> [YOUR INSTRUCTIONS]
Of the lines in the data below, write out exactly those from the one holding "open_size : good_size s;" through the one holding "Proof. intros [Ha", both included.

INPUT FOR THIS TASK below:

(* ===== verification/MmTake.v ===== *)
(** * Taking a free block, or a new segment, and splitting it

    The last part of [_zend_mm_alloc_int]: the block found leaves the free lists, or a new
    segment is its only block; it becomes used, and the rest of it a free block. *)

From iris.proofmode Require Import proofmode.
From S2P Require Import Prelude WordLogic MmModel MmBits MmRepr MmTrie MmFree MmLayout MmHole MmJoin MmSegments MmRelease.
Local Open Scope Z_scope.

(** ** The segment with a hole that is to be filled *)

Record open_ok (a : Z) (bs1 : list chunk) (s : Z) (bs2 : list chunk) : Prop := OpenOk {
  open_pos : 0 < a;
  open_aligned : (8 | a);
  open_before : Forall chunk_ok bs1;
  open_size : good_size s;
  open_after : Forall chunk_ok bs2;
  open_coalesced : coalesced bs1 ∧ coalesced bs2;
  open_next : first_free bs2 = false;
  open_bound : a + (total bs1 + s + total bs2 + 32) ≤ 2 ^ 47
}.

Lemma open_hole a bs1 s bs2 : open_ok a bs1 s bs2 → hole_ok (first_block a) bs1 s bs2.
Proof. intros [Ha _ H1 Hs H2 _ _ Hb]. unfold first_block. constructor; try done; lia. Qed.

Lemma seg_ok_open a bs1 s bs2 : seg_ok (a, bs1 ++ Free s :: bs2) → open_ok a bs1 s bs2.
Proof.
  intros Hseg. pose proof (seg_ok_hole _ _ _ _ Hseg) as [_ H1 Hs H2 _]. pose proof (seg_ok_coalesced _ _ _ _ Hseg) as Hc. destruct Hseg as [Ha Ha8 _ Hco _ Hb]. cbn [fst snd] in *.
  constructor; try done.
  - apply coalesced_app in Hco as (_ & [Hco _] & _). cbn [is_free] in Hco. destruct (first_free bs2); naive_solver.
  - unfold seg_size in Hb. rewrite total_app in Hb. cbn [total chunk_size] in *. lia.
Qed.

End of INPUT FOR THIS TASK.
INPUT FOR THIS TASK below:

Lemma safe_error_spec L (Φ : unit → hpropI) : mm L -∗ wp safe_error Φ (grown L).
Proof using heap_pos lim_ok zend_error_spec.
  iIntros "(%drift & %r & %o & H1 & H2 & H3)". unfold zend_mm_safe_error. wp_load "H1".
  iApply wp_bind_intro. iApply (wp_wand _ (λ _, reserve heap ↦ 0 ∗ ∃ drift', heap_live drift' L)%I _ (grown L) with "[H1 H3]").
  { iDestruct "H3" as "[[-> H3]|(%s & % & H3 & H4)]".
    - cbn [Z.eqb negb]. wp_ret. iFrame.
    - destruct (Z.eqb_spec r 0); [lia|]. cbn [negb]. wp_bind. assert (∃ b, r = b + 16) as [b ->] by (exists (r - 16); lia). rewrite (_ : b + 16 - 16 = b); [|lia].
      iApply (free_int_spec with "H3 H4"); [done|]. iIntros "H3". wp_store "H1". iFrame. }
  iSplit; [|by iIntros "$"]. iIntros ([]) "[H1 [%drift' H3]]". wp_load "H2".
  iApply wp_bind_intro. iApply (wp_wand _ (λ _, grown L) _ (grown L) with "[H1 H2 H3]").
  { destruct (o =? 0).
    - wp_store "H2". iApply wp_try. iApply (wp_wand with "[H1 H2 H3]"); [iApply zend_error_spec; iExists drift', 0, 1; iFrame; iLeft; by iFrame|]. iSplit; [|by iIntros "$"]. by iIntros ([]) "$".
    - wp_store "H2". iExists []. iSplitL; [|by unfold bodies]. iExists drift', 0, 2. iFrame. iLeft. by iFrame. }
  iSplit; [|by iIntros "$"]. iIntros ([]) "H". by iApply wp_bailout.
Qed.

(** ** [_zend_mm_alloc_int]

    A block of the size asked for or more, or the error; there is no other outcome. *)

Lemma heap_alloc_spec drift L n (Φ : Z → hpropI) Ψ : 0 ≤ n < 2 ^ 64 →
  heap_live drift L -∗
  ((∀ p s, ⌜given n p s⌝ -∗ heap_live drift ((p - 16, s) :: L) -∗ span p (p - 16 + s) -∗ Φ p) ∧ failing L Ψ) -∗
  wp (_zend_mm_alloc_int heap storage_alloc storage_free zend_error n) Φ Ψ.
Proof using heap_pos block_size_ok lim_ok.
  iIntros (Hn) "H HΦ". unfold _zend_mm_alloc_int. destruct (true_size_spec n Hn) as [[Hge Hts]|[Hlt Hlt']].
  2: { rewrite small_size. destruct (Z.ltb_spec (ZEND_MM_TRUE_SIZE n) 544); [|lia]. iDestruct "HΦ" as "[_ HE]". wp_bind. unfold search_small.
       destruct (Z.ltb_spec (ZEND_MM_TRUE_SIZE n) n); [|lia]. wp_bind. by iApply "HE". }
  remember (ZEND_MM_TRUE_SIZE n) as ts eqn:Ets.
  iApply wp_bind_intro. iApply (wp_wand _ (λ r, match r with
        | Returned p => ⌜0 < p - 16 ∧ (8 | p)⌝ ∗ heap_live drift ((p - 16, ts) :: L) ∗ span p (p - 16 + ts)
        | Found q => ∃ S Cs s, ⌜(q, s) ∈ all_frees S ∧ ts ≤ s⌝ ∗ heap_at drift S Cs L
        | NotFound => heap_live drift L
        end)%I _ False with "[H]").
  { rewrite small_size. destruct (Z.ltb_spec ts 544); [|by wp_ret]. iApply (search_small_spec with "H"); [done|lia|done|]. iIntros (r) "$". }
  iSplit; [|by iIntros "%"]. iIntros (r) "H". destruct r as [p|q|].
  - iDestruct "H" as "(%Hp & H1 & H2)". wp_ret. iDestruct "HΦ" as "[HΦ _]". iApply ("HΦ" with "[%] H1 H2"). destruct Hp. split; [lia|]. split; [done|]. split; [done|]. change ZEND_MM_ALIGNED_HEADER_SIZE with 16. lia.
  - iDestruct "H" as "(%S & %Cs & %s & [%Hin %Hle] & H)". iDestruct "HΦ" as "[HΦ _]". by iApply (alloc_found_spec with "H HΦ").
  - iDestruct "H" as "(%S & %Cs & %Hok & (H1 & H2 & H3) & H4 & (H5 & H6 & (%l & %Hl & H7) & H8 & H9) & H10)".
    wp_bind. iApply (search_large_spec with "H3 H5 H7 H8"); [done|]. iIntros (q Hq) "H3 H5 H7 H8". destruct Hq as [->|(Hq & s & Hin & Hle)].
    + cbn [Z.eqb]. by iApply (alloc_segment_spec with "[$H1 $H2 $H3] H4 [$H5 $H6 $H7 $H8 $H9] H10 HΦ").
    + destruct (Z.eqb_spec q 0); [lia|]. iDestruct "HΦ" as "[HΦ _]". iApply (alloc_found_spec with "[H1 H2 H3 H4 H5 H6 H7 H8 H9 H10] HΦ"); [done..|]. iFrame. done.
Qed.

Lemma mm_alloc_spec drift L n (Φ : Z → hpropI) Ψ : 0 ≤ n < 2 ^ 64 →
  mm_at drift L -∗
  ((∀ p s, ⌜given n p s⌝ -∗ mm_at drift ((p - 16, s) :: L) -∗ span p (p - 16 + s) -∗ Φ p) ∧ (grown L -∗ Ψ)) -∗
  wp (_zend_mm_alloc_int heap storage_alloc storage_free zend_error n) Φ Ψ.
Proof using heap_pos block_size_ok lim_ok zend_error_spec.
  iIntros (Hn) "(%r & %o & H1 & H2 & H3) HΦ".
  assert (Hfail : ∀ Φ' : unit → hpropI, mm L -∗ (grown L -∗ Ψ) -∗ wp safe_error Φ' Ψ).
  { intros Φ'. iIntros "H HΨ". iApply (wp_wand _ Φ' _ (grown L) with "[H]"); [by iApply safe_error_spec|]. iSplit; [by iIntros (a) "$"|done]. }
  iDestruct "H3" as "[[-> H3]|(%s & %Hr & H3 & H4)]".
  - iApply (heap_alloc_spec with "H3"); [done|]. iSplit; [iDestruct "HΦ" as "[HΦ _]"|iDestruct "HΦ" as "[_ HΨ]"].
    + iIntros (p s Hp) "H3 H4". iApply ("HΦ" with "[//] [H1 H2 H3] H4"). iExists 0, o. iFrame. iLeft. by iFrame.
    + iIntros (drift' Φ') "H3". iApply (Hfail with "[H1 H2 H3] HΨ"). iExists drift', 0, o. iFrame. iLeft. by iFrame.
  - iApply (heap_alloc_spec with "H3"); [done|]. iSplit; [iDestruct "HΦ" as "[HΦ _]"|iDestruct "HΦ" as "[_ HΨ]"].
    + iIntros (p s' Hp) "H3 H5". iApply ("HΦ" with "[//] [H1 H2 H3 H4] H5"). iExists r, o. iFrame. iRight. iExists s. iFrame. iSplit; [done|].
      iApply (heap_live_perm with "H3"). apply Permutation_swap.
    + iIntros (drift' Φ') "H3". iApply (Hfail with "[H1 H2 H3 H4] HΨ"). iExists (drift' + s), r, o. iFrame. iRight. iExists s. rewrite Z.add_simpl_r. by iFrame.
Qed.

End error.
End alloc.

End of INPUT FOR THIS TASK.

> [TASK OUTPUT]
  open_size : good_size s;
  open_after : Forall chunk_ok bs2;
  open_coalesced : coalesced bs1 ∧ coalesced bs2;
  open_next : first_free bs2 = false;
  open_bound : a + (total bs1 + s + total bs2 + 32) ≤ 2 ^ 47
}.

Lemma open_hole a bs1 s bs2 : open_ok a bs1 s bs2 → hole_ok (first_block a) bs1 s bs2.
Proof. intros [Ha _ H1 Hs H2 _ _ Hb]. unfold first_block. constructor; try done; lia. Qed.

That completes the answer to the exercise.